Six years and one month ago in October 2017 the Director penned an article in SCGA's hard copy magazine FORE entitled, "The Era of Recycled Water May be Drawing to a Close." The kind of recycled water used for outdoor irrigation, that is - nonpotable reuse.
The reason: The effluent used to produce that traditional form of recycled water was going to soon be routinely used to create drinking water - a process known as potable reuse. In addition, more of that effluent was going to be used to recharge aquifers. Indeed, both processes had already begun by October 2017. Orange County had already pioneered a potable reuse facility in Fountain Valley, and Los Angeles Water & Power had already begun dedicating effluent to the recharging of the large aquifer sitting beneath the Northeastern San Fernando Valley.

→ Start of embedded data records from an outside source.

Lemma node_safe_same x y : node_safe x -> same_place (n_bref y) (n_bref x) -> n_bytes y = n_bytes x ->
  (n_data y = n_data x \/ n_data y = None) ->
  (is_modified y = true -> is_modified x = true \/ is_initial x = true) ->
  (is_initial y = true -> is_modified x = true \/ is_initial x = true) -> node_safe y.
Proof.
  intros [A B C D] Hp Hb Hd Hm Hi. pose proof (n_phys_place _ _ Hp) as Ep. pose proof (is_root_place _ _ Hp) as Er.
  constructor.
  - intros o Ho. rewrite Ep. apply A. destruct Hd; congruence.
  - rewrite Ep. intros [H|H]; auto.
  - exact (bref_safe_place _ _ Hp C).
  - rewrite Hb, Er, Ep. exact D.
Qed.

Record inv (s : fstate) : Prop := {
  iv_nodes : forall i x, s_nodes s !! i = Some x -> node_safe x;
  iv_next : forall i, (s_next s <= i)%nat -> s_nodes s !! i = None;
  iv_use : forall o, F o -> ba_in_use (s_alloc s) o;
  iv_emerg : s_emerg s = false;
  iv_tables : forall o k, s_dev s !! o = Some k -> Forall bref_safe (blk_table k);
  iv_roots : Forall bref_safe (vd_sroot (s_voldata s)) /\ Forall bref_safe (vd_fmap (s_voldata s));
  iv_log : Forall (fun w => ~ F w.1) (s_log s);
  iv_dev : s_dev s = replay (s_log s) dev0;
  iv_vol : exists v, s_nodes s !! s_vchain s = Some v /\ is_root v = true
}.

(** What a step keeps of a node: what the block is for and, on every node but [X],
    its size and MODIFIED. *)
Definition same_kind (a b : blockref) : Prop := br_type a = br_type b /\ br_methods a = br_methods b.
Definition kept (X : option nat) (i : nat) (x y : fnode) : Prop :=
  same_kind (n_bref y) (n_bref x) /\ (X <> Some i -> n_bytes y = n_bytes x /\ (is_modified x = true -> is_modified y = true)).
Definition fine (X : option nat) (s s' : fstate) : Prop :=
  inv s -> inv s' /\ forall i x, s_nodes s !! i = Some x -> exists y, s_nodes s' !! i = Some y /\ kept X i x y.
(** The same for a step that may clear MODIFIED. *)
Definition keep (s s' : fstate) : Prop :=
  inv s -> inv s' /\ forall i x, s_nodes s !! i = Some x -> exists y, s_nodes s' !! i = Some y /\ same_kind (n_bref y) (n_bref x).
Definition modified (s : fstate) (i : nat) : Prop := exists x, s_nodes s !! i = Some x /\ is_modified x = true.

Lemma kept_refl X i x : kept X i x x.
Proof. repeat split. auto. Qed.
Lemma kept_trans X i x y z : kept X i x y -> kept X i y z -> kept X i x z.
Proof.
  intros [[A B] C] [[D E] G]. split; [split; congruence|]. intros HX. destruct (C HX), (G HX). split; [congruence|auto].
Qed.
#[global] Instance fine_preorder X : PreOrder (fine X).
Proof.
  split.
  - intros s Hi. split; [exact Hi|]. intros i x Hx. eauto using kept_refl.
  - intros a b c A B Hi. destruct (A Hi) as [Hb A2]. destruct (B Hb) as [Hc B2]. split; [exact Hc|]. intros i x Hx.
    destruct (A2 i x Hx) as (y & Hy & Ky). destruct (B2 i y Hy) as (z & Hz & Kz). eauto using kept_trans.
Qed.
#[global] Instance keep_preorder : PreOrder keep.
Proof.
  split.
  - intros s Hi. split; [exact Hi|]. intros i x Hx. exists x. repeat split. exact Hx.
  - intros a b c A B Hi. destruct (A Hi) as [Hb A2]. destruct (B Hb) as [Hc B2]. split; [exact Hc|]. intros i x Hx.
    destruct (A2 i x Hx) as (y & Hy & K1 & K2). destruct (B2 i y Hy) as (z & Hz & K3 & K4). exists z. split; [exact Hz|]. split; congruence.
Qed.
Lemma fine_weaken X s s' : fine None s s' -> fine X s s'.
Proof.
  intros H Hi. destruct (H Hi) as [A B]. split; [exact A|]. intros i x Hx. destruct (B i x Hx) as (y & Hy & Hk & Hm).
  exists y. split; [exact Hy|split; [exact Hk|]]. intros _. apply Hm. discriminate.
Qed.
Lemma fine_keep X s s' : fine X s s' -> keep s s'.
Proof.
  intros H Hi. destruct (H Hi) as [A B]. split; [exact A|]. intros i x Hx. destruct (B i x Hx) as (y & Hy & Hk & _). eauto.
Qed.
Lemma fine_modified s s' i : fine None s s' -> inv s -> modified s i -> modified s' i.
Proof. intros H Hi (x & Hx & Hm). destruct (proj2 (H Hi) i x Hx) as (y & Hy & _ & Hk). exists y. split; [exact Hy|]. apply Hk; [discriminate|exact Hm]. Qed.
(** A node that was not there need not be kept. *)
Lemma fine_fresh s t u i : fine None s t -> fine (Some i) t u -> (inv s -> s_nodes s !! i = None) -> fine None s u.
Proof.
  intros H1 H2 Hi Hs. destruct (H1 Hs) as [Ht K1]. destruct (H2 Ht) as [Hu K2]. split; [exact Hu|]. intros j x Hx.
  destruct (K1 j x Hx) as (y & Hy & Ky). destruct (K2 j y Hy) as (z & Hz & Hk & Hm). exists z. split; [exact Hz|].
  apply (kept_trans _ _ _ y); [exact Ky|]. split; [exact Hk|]. intros _. apply Hm. intros [= ->]. rewrite Hi in Hx by exact Hs. discriminate.
Qed.

(** ** The ways a state changes *)

Lemma put_inv s i x y : inv s -> s_nodes s !! i = Some x -> is_root y = is_root x -> node_safe y -> inv (put i y s).
Proof.
  intros [A B C D E G H I (v & Hv & Hr)] Hx Hxy Hs. constructor; try assumption; cbn.
  - intros j z. destruct (decide (i = j)) as [<-|Hne]; [|rewrite lookup_insert_ne by exact Hne; apply A].
    rewrite lookup_insert_eq. intros [= <-]. exact Hs.
  - intros j Hj. rewrite lookup_insert_ne; [apply B; exact Hj|]. intros <-. rewrite B in Hx by exact Hj. discriminate.
  - destruct (decide (i = s_vchain s)) as [->|Hne]; [rewrite lookup_insert_eq|rewrite lookup_insert_ne by exact Hne; eauto].
    exists y. split; [reflexivity|]. congruence.
Qed.
(** A store into [t] of a node that was read in [s]. *)
Lemma put_fine X s t i x y : s_nodes s !! i = Some x -> fine X s t -> (inv s -> node_safe y) -> kept X i x y -> fine X s (put i y t).
Proof.
  intros Hx Ht Hs Hk Hi. destruct (Ht Hi) as [Hit Hkt]. split.
  - destruct (Hkt i x Hx) as (z & Hz & [Ez _] & _). apply (put_inv _ _ z); auto.
    destruct Hk as [[Ek _] _]. unfold is_root, n_type. rewrite Ez, Ek. reflexivity.
  - intros j z Hz. cbn. destruct (decide (i = j)) as [<-|Hne].
    + rewrite lookup_insert_eq. exists y. split; [reflexivity|]. replace z with x by congruence. exact Hk.
    + rewrite lookup_insert_ne by exact Hne. auto.
Qed.

Lemma put_keep s i x y : s_nodes s !! i = Some x -> same_kind (n_bref y) (n_bref x) -> (inv s -> node_safe y) -> keep s (put i y s).
Proof.
  intros Hx [K1 K2] Hs Hi. split.
  - apply (put_inv s i x); auto. unfold is_root, n_type. rewrite K1. reflexivity.
  - intros j z Hz. cbn. destruct (decide (i = j)) as [<-|Hne]; [rewrite lookup_insert_eq|rewrite lookup_insert_ne by exact Hne].
    + exists y. split; [reflexivity|]. replace z with x by congruence. split; assumption.
    + exists z. repeat split. exact Hz.
Qed.

(** Steps that leave the nodes alone. *)
Lemma env_fine s s' : s_nodes s' = s_nodes s -> (inv s -> inv s') -> fine None s s'.
Proof. intros E H Hi. split; [auto|]. rewrite E. eauto using kept_refl. Qed.

Lemma dev_fine s o k : (inv s -> ~ F o /\ Forall bref_safe (blk_table k)) -> fine None s (dev_put o k s).
Proof.
  intros Hk. apply env_fine; [reflexivity|]. intros Hi. destruct (Hk Hi) as [Ho Ht]. destruct Hi as [A B C D E G H I K].
  constructor; try assumption; cbn.
  - intros o' k'. destruct (decide (o = o')) as [<-|Hne]; [|rewrite lookup_insert_ne by exact Hne; apply E].
    rewrite lookup_insert_eq. intros [= <-]. exact Ht.
  - constructor; assumption.
  - rewrite I. reflexivity.
Qed.

Lemma alloc_fine s a : (inv s -> forall o, ba_in_use (s_alloc s) o -> ba_in_use a o) -> fine None s (set_s_alloc a s).
Proof.
  intros H. apply env_fine; [reflexivity|]. intros Hi. specialize (H Hi). destruct Hi as [A B C D E G J I K].
  constructor; try assumption. cbn. auto.
Qed.

Lemma voldata_fine s vd : (inv s -> Forall bref_safe (vd_sroot vd) /\ Forall bref_safe (vd_fmap vd)) -> fine None s (set_s_voldata vd s).
Proof.
  intros H. apply env_fine; [reflexivity|]. intros Hi. specialize (H Hi). destruct Hi as [A B C D E G J I K].
  constructor; assumption.
Qed.

Lemma volsync_fine s v : fine None s (set_s_volsync v s).
Proof. apply env_fine; [reflexivity|]. intros [A B C D E G J I K]. constructor; assumption. Qed.
Lemma header_fine s v : fine None s (set_s_header v s).
Proof. apply env_fine; [reflexivity|]. intros [A B C D E G J I K]. constructor; assumption. Qed.

Lemma add_node_fine s y i s' : add_node y s = (i, s') -> (inv s -> node_safe y) -> fine None s s'.
Proof.
  intros [= <- <-] Hy Hi. specialize (Hy Hi). split.
  - destruct Hi as [A B C D E G H I K]. constructor; try assumption; cbn.
    + intros j z. destruct (decide (s_next s = j)) as [<-|Hne]; [|rewrite lookup_insert_ne by exact Hne; apply A].
      rewrite lookup_insert_eq. intros [= <-]. exact Hy.
    + intros j Hj. rewrite lookup_insert_ne by lia. apply B. lia.
    + destruct K as (v & Hv & Hr). exists v. split; [|exact Hr]. rewrite lookup_insert_ne; [exact Hv|].
      intros Ev. rewrite <- Ev, B in Hv by lia. discriminate.
  - intros j z Hz. exists z. split; [|apply kept_refl]. cbn. rewrite lookup_insert_ne; [exact Hz|].
    intros <-. rewrite (iv_next _ Hi) in Hz by lia. discriminate.
Qed.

Fast forward to Fall 2023, and the Southern California Metropolitan Water District is on track to open the largest potable reuse facility in 2032 in the heart of the LA Harbor area, and the State Water Resources Control Board (SWRCB) has embarked upon the Rulemaking process necessary to amend Title 22 of the State Water Code to "adopt regulations governing the use of municipal wastewater to produce water that is used to augment a source of supply for a public water system's drinking water treatment plant or placed into a public water system's drinking water distribution system." As SWRCB puts it in its "Initial Statement of Reasons" for the new Rules, the benefits include providing safe drinking water, a safe drinking water supply for Californians, a relatively reliable, drought-proof, and sustainable option for drinking water, and an additional means for increased beneficial use of recycled water.
The effluent to provide golf's recycled water is going to be increasingly dedicated to potable reuse, making the admonition we issued in that 2017 FORE story more relevant than ever:
Now would be the time to consider the upshot of all of this - not just for those golf courses that had hoped to gain recycled access at some future time, but for those golf courses whose recycled contracts will be coming up for renewal. It behooves the former class of golf courses to begin contemplating what comes next in an environment sure to become increasingly hostile to "watering golf courses with drinking water." It behooves the latter class to approach their water suppliers with entreaties to extend extant contracts before they come due.
And it behooves all of us to pay closer heed to those who preach the need to think in blocks of time longer than the next quarter.
Those with enormous appetites for detail can read the SWRCB's entire "Initial Statement of Reasons" by clicking here. The only update to that October 2017 FORE story we would issue today would be to change the title ever so slightly to "The Era of Recycled Water is Fast Closing."
There are still opportunities to secure access, but they won't be there for long, and not just due to the expansion of direct potable reuse, but due also to the competition for limited resources posed by the myriad other ways of expanding local supplies such as stormwater capture, aquifer recharge, and desalination.